Fig. 1: Diseases eliminated from the United States of America
| Disease | Date last endemic case | Date last imported case | Notes | References |
|---|---|---|---|---|
| Yellow fever | 1905 | 1996 | Last epidemic 1905, New Orleans; last imported case 1996 (prior to that 1924) |  |
| Smallpox | 1934 | 1949 | After widespread national vaccination efforts; routine vaccination of American children discontinued in 1973; declared eradicated worldwide in 1980 |  |
| Malaria | 1951 | 2024 | See National Malaria Eradication Program |  |
| Poliomyelitis | 1979 | 2022 | After widespread vaccination efforts; see Poliomyelitis eradication |  |
| Measles | 2026 | 2022 | Regarded by CDC as eradicated in 2000; however, see Measles resurgence in the United States |  |
| Rubella | 2004 |  | After widespread national vaccination efforts |  |
| Diphtheria |  | 2012 | After widespread national vaccination efforts |  |

==Possible future eliminations==
Various public health projects are going on, with a goal of eliminating diseases from the country. Several infectious diseases in the United States, not on the above list, are considered close to elimination (98–99% reductions): e.g., Hemophilus influenzae, mumps, rubella and congenital rubella. Other disease pathogens (e.g., those of anthrax, rabies and tetanus) have been almost eliminated from humans in the US, but remain as hazards in the environment, so cannot accurately be described as eliminated. The stated goal of "eradication" of hookworm from the southeast US (1915–1920) was not achieved, although the hookworm-infection rate of that region did drop by more than half.

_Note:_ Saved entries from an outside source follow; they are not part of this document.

(* ===== verification/Session.v ===== *)
(** * A connection as its users see it

    The programs in src/arale/examples hold TcpConnectionPtr and call send(), shutdown(),
    forceCloseWithDelay() and setContext() on them.  A [Session] is what these calls read
    and write: the state, the input buffer, the bytes send() has accepted, the context and
    the delayed closes.  [session_refines_connection] shows that the detailed connection of
    TcpConnection.v does what a session does, so the theorems on the programs speak of the
    bytes a peer receives.  A table maps connections, named by an address, to sessions. *)

From S2P Require Import Prelude Buffer Date Channel Poller EventLoop TcpConnection.

Section session.
Context {C : Type}.

Record Session := mkSession {
  s_state : State;
  s_in : Buffer;              (* getInputBuffer() *)
  s_out : bytes;              (* what send() has accepted, in order *)
  s_context : option C;       (* getContext(); None is an empty boost::any *)
  s_delayed : list Z          (* forceCloseWithDelay() calls not yet due *)
}.

Definition sess_new : Session := mkSession kConnecting Buffer_empty [] None [].

Section pure.
Implicit Types s : Session.
Definition sess_setState st s : Session := mkSession st (s_in s) (s_out s) (s_context s) (s_delayed s).
Definition sess_setInput b s : Session := mkSession (s_state s) b (s_out s) (s_context s) (s_delayed s).
Definition sess_connected s : bool := bool_decide (s_state s = kConnected).
Definition sess_send (data : bytes) s : Session :=
  if sess_connected s
  then mkSession (s_state s) (s_in s) (s_out s ++ data) (s_context s) (s_delayed s) else s.
Definition sess_shutdown s : Session :=
  if sess_connected s then sess_setState kDisconnecting s else s.
Definition sess_forceCloseWithDelay (delay : Z) s : Session :=
  if sess_connected s || bool_decide (s_state s = kDisconnecting)
  then mkSession kDisconnecting (s_in s) (s_out s) (s_context s) (s_delayed s ++ [delay]) else s.
Definition sess_setContext (c : option C) s : Session :=
  mkSession (s_state s) (s_in s) (s_out s) c (s_delayed s).
End pure.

- In 1954, Congressional funds were first approved for a Cooperative State-Federal Brucellosis Eradication Program to eliminate the disease from the country. (Brucellosis is a problem mainly in livestock. In 1956, 124,000 affected herds were found by testing in the US. By 1992, the number had dropped to 700 herds and the number of affected, domestic herds has declined to single digits since then.)

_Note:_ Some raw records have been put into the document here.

Lemma send_client_spec m c s buf q d rest :
  holds buf q -> drop 3 q = d ++ rest -> 3 <= zlen q -> zlen d < 128 -> conns m !! c = Some s ->
  wp (Shared.send_client same_loop c buf (zlen d)) m (fun _ m' => quiet m m'
    /\ (same_loop c = true -> m' = set_conns (alter (sess_send d) c (conns m)) m)
    /\ (same_loop c = false -> sess_connected s = true ->
        m' = set_late (late m ++ [(c, peek buf + kHeaderLen, zlen d)]) m)).
Proof.
  intros Hh Hd Hq3 Hl Hs. unfold Shared.send_client. destruct (same_loop c).
  - unfold on_table. wp_step. apply (wp_send_mem c s).
    + done.
    + assert (zlen d + 3 <= zlen q).
      { pose proof (f_equal zlen Hd) as Hz. pose proof (zlen_nonneg rest). rewrite zlen_app in Hz.
        unfold zlen in *. rewrite length_drop in Hz. lia. }
      pose proof (zlen_nonneg d). rewrite (holds_read buf q) by (done || unfold kHeaderLen; lia).
      change (Z.to_nat kHeaderLen) with 3%nat. rewrite Hd. f_equal. unfold zlen.
      by rewrite Nat2Z.id, take_app_length.
    + split; [by apply (quiet_insert m c s); auto with arale|].
      split; [|done]. intros _. by rewrite (insert_alter (sess_send d)).
  - wp_step. unfold on_table. wp_step. apply (wp_isConnected c s); [done|].
    assert (set_conns (conns m) m = m) as -> by (by destruct m).
    wp_step; [|split_and!; [apply quiet_refl|done|congruence] ]. wp_step. split; [|done].
    split_and!; try done. apply (quiet_refl m).
Qed.

Lemma doCommand_spec m cmd :
  clients_live m ->
  wp (Shared.doCommand cmd) m (fun _ m' => quiet m m' /\ m' = deliver m (0, cmd)).
Proof.
  intros Hl. unfold Shared.doCommand, deliver. cbn [fst snd Z.eqb]. cbv zeta.
  destruct (_ && _); [|by apply wp_ret; auto with arale]. wp_step. wp_step.
  destruct (clientConns_ m !! _) as [c|] eqn:Ec; [|by apply wp_ret; auto with arale].
  destruct (Hl _ _ Ec) as [ [s Hs] Hne]. unfold shutdown. apply (wp_on_client m c s); [done|].
  rewrite (insert_alter sess_shutdown) by done. split; [|done].
  rewrite <- (insert_alter sess_shutdown c s) by done. apply (quiet_insert m c s); auto with arale.
Qed.

Lemma char_at_spec m buf q c rest i :
  holds buf q -> drop (Z.to_nat i) q = c :: rest -> 0 <= i -> 
  wp (Shared.char_at buf i) m (fun z m' => z = schar c /\ m' = m).
Proof.
  intros Hh Hd Hi. unfold Shared.char_at. wp_step. apply (wp_lift _ [c]); [|by apply wp_ret].
  assert (i + 1 <= zlen q).
  { pose proof (f_equal zlen Hd) as Hz. rewrite zlen_cons in Hz. pose proof (zlen_nonneg rest).
    unfold zlen in *. rewrite length_drop in Hz. lia. }
  rewrite (holds_read buf q) by (done || lia). by rewrite Hd.
Qed.

Lemma turn_packet m buf k rest :
  holds buf (enc_packet k ++ rest) -> small_packet k -> clients_live m ->
  wp (Shared.onBackendMessage_turn same_loop buf) m (fun r m' =>
    exists buf', r = Some buf' /\ holds buf' rest /\ quiet m m'
      /\ ((forall c, same_loop c = true) -> m' = deliver m k)
      /\ retrieve buf (zlen k.2 + kHeaderLen) = Ok buf'
      /\ (forall c s, k.1 <> 0 -> clientConns_ m !! k.1 = Some c -> conns m !! c = Some s ->
          same_loop c = false -> sess_connected s = true ->
          m' = set_late (late m ++ [(c, peek buf + kHeaderLen, zlen k.2)]) m)).
Proof.
  intros Hh Hk Hl. pose proof Hk as [Hid Hlen].
  destruct (header_small k rest Hk) as (c0 & c1 & c2 & Eq & E0 & E12). 
  pose proof (holds_bound _ _ Hh) as Hmax. pose proof (zlen_nonneg rest).
  assert (zlen (enc_packet k ++ rest) = 3 + zlen k.2 + zlen rest) as Hz
    by (rewrite zlen_app, zlen_enc_packet; lia).
  unfold Shared.onBackendMessage_turn. rewrite (holds_length _ _ Hh), Hz.
  rewrite (proj2 (Z.ltb_lt _ _)) by (unfold kHeaderLen; lia). wp_step.
  eapply wp_mono; [eapply (char_at_spec m buf _ c0); [exact Hh|by rewrite Eq|done]|].
  intros ? ? [-> ->]. rewrite E0, (u64_small (zlen k.2)) by lia. unfold max_size in *.
  rewrite u64_small by (unfold kHeaderLen; lia).
  rewrite (proj2 (Z.ltb_ge _ _)) by (unfold kHeaderLen; lia). wp_step.
  eapply wp_mono; [eapply (char_at_spec m buf _ c1); [exact Hh|by rewrite Eq|done]|].
  intros ? ? [-> ->]. wp_step.
  eapply wp_mono; [eapply (char_at_spec m buf _ c2); [exact Hh|by rewrite Eq|done]|].
  intros ? ? [-> ->]. rewrite E12. wp_step.
  apply (wp_mono _ _ (fun _ m' => quiet m m' /\ ((forall c, same_loop c = true) -> m' = deliver m k)
    /\ (forall c s, k.1 <> 0 -> clientConns_ m !! k.1 = Some c -> conns m !! c = Some s ->
          same_loop c = false -> sess_connected s = true ->
          m' = set_late (late m ++ [(c, peek buf + kHeaderLen, zlen k.2)]) m))).
  2:{ intros ? m' (Hq & Hd & Hlt). destruct (holds_retrieve _ _ (zlen k.2 + kHeaderLen) Hh) as (buf' & Er & Hh');
        [rewrite Hz; unfold kHeaderLen; lia|].
      wp_step. apply (wp_lift _ buf'); [done|]. apply wp_ret. exists buf'. split_and!; try done.
      replace rest with (drop (Z.to_nat (zlen k.2 + kHeaderLen)) (enc_packet k ++ rest)); [done|].
      apply drop_app_length'. pose proof (zlen_enc_packet k). unfold zlen, kHeaderLen in *. lia. }
  unfold deliver. destruct (Z.eqb_spec k.1 0) as [Ez|Ez]; cbn [negb].
  - wp_step. apply (wp_lift _ k.2).
    + rewrite (holds_read _ _ kHeaderLen (zlen k.2) Hh) by (rewrite ?Hz; unfold kHeaderLen; lia).
      rewrite Eq. change (drop (Z.to_nat kHeaderLen) (c0 :: c1 :: c2 :: k.2 ++ rest)) with (k.2 ++ rest).
      f_equal. unfold zlen. by rewrite Nat2Z.id, take_app_length.
    + eapply wp_mono; [by apply doCommand_spec|]. intros ? m' [Hq ->]. split_and!; done.
  - wp_step. wp_step. destruct (clientConns_ m !! k.1) as [c|] eqn:Ec;
      [|apply wp_ret; split_and!; [apply quiet_refl|done|congruence] ].
    destruct (Hl _ _ Ec) as [ [s Hs] Hne].
    eapply wp_mono; [eapply (send_client_spec m c s buf _ k.2 rest Hh); [by rewrite Eq|lia|lia|done]|].
    intros ? m' (Hq & Hm & Hlt). split_and!; [done|intros Hall; by apply Hm|].
    intros c' s' _ [= <-] Hs'. rewrite Hs in Hs'. injection Hs' as <-. done.
Qed.

Lemma packet_wait m buf p :
  holds buf p -> partial enc_packet small_packet p ->
  wp (Shared.onBackendMessage_turn same_loop buf) m (fun r m' => r = None /\ m' = m).
Proof.
  intros Hh Hp. unfold Shared.onBackendMessage_turn. rewrite (holds_length _ _ Hh).
  destruct (Z.ltb_spec kHeaderLen (zlen p)) as [Hlt|Hge]; [|by apply wp_ret].
  unfold kHeaderLen in Hlt. destruct Hp as [->|(k & q & Hk & Hq & Ep)]; [done|].
  destruct (header_small k [] Hk) as (c0 & c1 & c2 & Eq & E0 & _). rewrite !app_nil_r in Eq.
  destruct p as [|c0' p]; [done|]. assert (c0' = c0) as -> by (rewrite Ep in Eq; by injection Eq).
  pose proof (f_equal zlen Ep) as Hz. rewrite zlen_enc_packet, zlen_app in Hz.
  assert (0 < zlen q) by (destruct q; [done|rewrite zlen_cons; pose proof (zlen_nonneg q); lia]).
  destruct Hk as [_ Hl]. wp_step.
  eapply wp_mono; [eapply (char_at_spec m buf _ c0 p 0); [exact Hh|done|done]|].
  intros ? ? [-> ->]. rewrite E0, (u64_small (zlen k.2)) by lia.
  rewrite u64_small by (unfold kHeaderLen; lia).
  rewrite (proj2 (Z.ltb_lt _ _)) by (unfold kHeaderLen; lia). by apply wp_ret.
Qed.

Lemma onBackendMessage_loop_spec fuel m buf ms p :
  holds buf (encode_all enc_packet ms ++ p) -> Forall small_packet ms ->
  partial enc_packet small_packet p -> clients_live m -> (length ms < fuel)%nat ->
  wp (Shared.onBackendMessage_loop same_loop fuel buf) m (fun buf' m' =>
    holds buf' p /\ quiet m m'
    /\ ((forall c, same_loop c = true) -> m' = foldl deliver m ms)).
Proof.
  revert m buf ms. induction fuel as [|fuel IH]; intros m buf ms Hh Hms Hp Hl Hf; [lia|].
  cbn [Shared.onBackendMessage_loop]. wp_step. destruct ms as [|k ms].
  - eapply wp_mono; [by apply (packet_wait m buf p)|]. intros ? ? [-> ->].
    apply wp_ret. split_and!; auto with arale.
  - apply Forall_cons in Hms as [Hk Hms]. rewrite encode_all_cons, <- (assoc_L (++)) in Hh.
    eapply wp_mono; [by eapply turn_packet|]. intros ? m1 (buf1 & -> & Hh1 & Hq1 & Hd1 & _).
    eapply wp_mono; [apply (IH m1 buf1 ms)|]; [done..|by eapply quiet_live|cbn in Hf; lia|].
    intros buf' m' (Hh' & Hq' & Hd'). split_and!; [done|by eapply quiet_trans|].
    intros Hall. cbn [foldl]. rewrite <- Hd1 by done. by apply Hd'.
Qed.

Lemma onBackendMessage_spec m buf ms p :
  holds buf (encode_all enc_packet ms ++ p) -> Forall small_packet ms ->
  partial enc_packet small_packet p -> clients_live m ->
  wp (Shared.onBackendMessage same_loop buf) m (fun buf' m' =>
    holds buf' p /\ quiet m m'
    /\ ((forall c, same_loop c = true) -> m' = foldl deliver m ms)).
Proof.
  intros Hh Hms Hp Hl. apply (onBackendMessage_loop_spec _ _ _ ms); [done..|].
  rewrite (holds_length _ _ Hh). unfold zlen. rewrite Nat2Z.id, length_app.
  enough (length ms <= length (encode_all enc_packet ms))%nat by lia. clear.
  induction ms as [|k ms IH]; [done|]. rewrite encode_all_cons, length_app.
  unfold enc_packet at 1. rewrite length_app. cbn [length header] in *. lia.
Qed.

(** ** Packets of more than 127 bytes *)

Lemma turn_negative m buf c0 c1 c2 rest :
  holds buf (c0 :: c1 :: c2 :: rest) -> rest <> [] -> 128 <= uchar c0 < 253 ->
  Shared.onBackendMessage_turn same_loop buf m = Ok (None, m).
Proof.
  intros Hh Hr Hc. pose proof (holds_bound _ _ Hh) as Hmax.
  assert (0 < zlen rest) by (destruct rest; [done|rewrite zlen_cons; pose proof (zlen_nonneg rest); lia]).
  enough (wp (Shared.onBackendMessage_turn same_loop buf) m (fun r m' => r = None /\ m' = m))
    as (r & m' & E & -> & ->) by exact E.
  unfold Shared.onBackendMessage_turn. rewrite (holds_length _ _ Hh).
  rewrite (proj2 (Z.ltb_lt _ _)) by (rewrite !zlen_cons; unfold kHeaderLen; lia). wp_step.
  eapply wp_mono; [eapply (char_at_spec m buf _ c0); [exact Hh|done|done]|].
  intros ? ? [-> ->]. unfold schar, wraps, wrapu, kHeaderLen, max_size in *.
  change (2 ^ (8 - 1)) with 128. change (2 ^ 8) with 256.
  rewrite (Zmod_eq (uchar c0 + 128)) by lia.
  replace ((uchar c0 + 128) / 256) with 1 by (apply (Z.div_unique _ _ _ (uchar c0 - 128)); lia).
  rewrite Zplus_mod_idemp_l.
  replace ((uchar c0 + 128 - 1 * 256 - 128 + 3) mod 2 ^ 64) with (2 ^ 64 - (253 - uchar c0))
    by (apply (Z.mod_unique _ _ (-1)); lia).
  rewrite (proj2 (Z.ltb_lt _ _)) by lia. by apply wp_ret.
Qed.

- The CDC Division of Tuberculosis Elimination has a goal of eliminating tuberculosis from the United States by minimizing the likelihood of Mycobacterium tuberculosis transmission, which will prevent the occurrence of new cases.

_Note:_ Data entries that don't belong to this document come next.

Lemma served_insert t p s :
  (base.size (served (<[p := s]> t)) <= base.size (served (delete p t)) + (if sess_connected s then 1 else 0))%nat.
Proof.
  unfold served. rewrite map_filter_insert, map_filter_delete. cbn. destruct (sess_connected s) eqn:E.
  - rewrite decide_True by done. rewrite <- insert_delete_eq, map_size_insert_None; [lia|].
    by rewrite lookup_delete_eq.
  - rewrite decide_False by done. lia.
Qed.

Lemma served_delete t p : (base.size (served (delete p t)) <= base.size (served t))%nat.
Proof. unfold served. rewrite map_filter_delete. apply map_subseteq_size, delete_subseteq. Qed.

Lemma served_delete_connected t p s : t !! p = Some s -> sess_connected s = true ->
  base.size (served t) = S (base.size (served (delete p t))).
Proof.
  intros Hp Hs. unfold served. rewrite map_filter_delete, map_size_delete_Some.
  2:{ exists s. apply map_lookup_filter_Some. by split. }
  assert (base.size (filter (fun x => sess_connected x.2 = true) t) <> 0%nat); [|lia].
  intros E%map_size_empty_inv. apply (f_equal (fun m => m !! p)) in E.
  rewrite lookup_empty in E. apply map_lookup_filter_None in E as [E|E]; [congruence|].
  by apply (E s Hp).
Qed.

Lemma i32_small z : 0 <= z < 2147483648 -> i32 z = z.
Proof. intros Hz. apply wraps_small; lia. Qed.

Lemma max_Up p w : max_inv w -> allowed (Up p) w ->
  wp (run_event (Up p)) w (fun _ w' => max_inv w'
    /\ w' = mkMax (numConnection_ w + 1) (maxConnections_ w)
              (<[p := admitted (numConnection_ w + 1) (maxConnections_ w)]> (m_conns w))).
Proof.
  intros (Hn & Hmax & Hsz & Hin) [Hp Hlt]. cbn [run_event].
  set (n := numConnection_ w + 1). set (s1 := admitted n (maxConnections_ w)).
  set (w1 := mkMax n (maxConnections_ w) (<[p := s1]> (m_conns w))).
  apply (wp_mono _ _ (fun _ w' => w' = w1)).
  - wp_step. apply wp_on_mtable. unfold established. eapply wp_Ok; [by rewrite Hp|]. fold fresh_session.
    unfold onConnection. wp_step. apply wp_on_mtable, (wp_isConnected p fresh_session); [apply lookup_insert_eq|].
    rewrite set_mconns_id. change (sess_connected fresh_session) with true. cbv iota.
    wp_step. wp_step. wp_step. wp_step.
    cbn [numConnection_ maxConnections_ set_num set_mconns]. rewrite i32_small by lia. fold n.
    wp_step; unfold w1, s1, admitted; fold n; match goal with Hb : (_ <? _) = _ |- _ => rewrite Hb end; [|done].
    wp_step. unfold shutdown, forceCloseWithDelay. apply wp_on_mtable, (wp_on_conn p fresh_session).
    { apply lookup_insert_eq. }
    apply wp_on_mtable, (wp_on_conn p (sess_shutdown fresh_session)); [apply lookup_insert_eq|].
    unfold set_mconns, set_num. cbn. by rewrite !insert_insert_eq.
  - intros ? ? ->. split; [|done]. unfold max_inv, w1. cbn [numConnection_ maxConnections_ m_conns].
    assert (sess_connected s1 = negb (maxConnections_ w <? n)) as Hc by (unfold s1, admitted; by destruct (_ <? _)).
    assert (holds (s_in s1) []) as Hs1 by (unfold s1, admitted; destruct (_ <? _); apply holds_empty).
    rewrite map_size_insert_None by done. split_and!.
    + unfold n. lia.
    + pose proof (served_insert (m_conns w) p s1) as Hi. rewrite Hc, delete_id in Hi by done.
      pose proof (served_size (m_conns w)) as Hle.
      destruct (Z.ltb_spec (maxConnections_ w) n); cbn [negb] in Hi; unfold n in *; lia.
    + lia.
    + intros q s [ [<- <-]|[_ Hq] ]%lookup_insert_Some; [done|]. by eapply Hin.
Qed.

- The Oral Rabies Vaccine (ORV) Program has a goal of preventing the spread of raccoon-variant rabies and eventually eliminating it from the United States.
- An effort has been made for several years to eliminate syphilis from the US. The rate of infection decreased through the 1990s, and in 2000, it was the lowest since reporting began in 1941, leading the US Surgeon General to issue a plan to eliminate the disease from the country. It has been staging a comeback, however, increasing each year since 2001.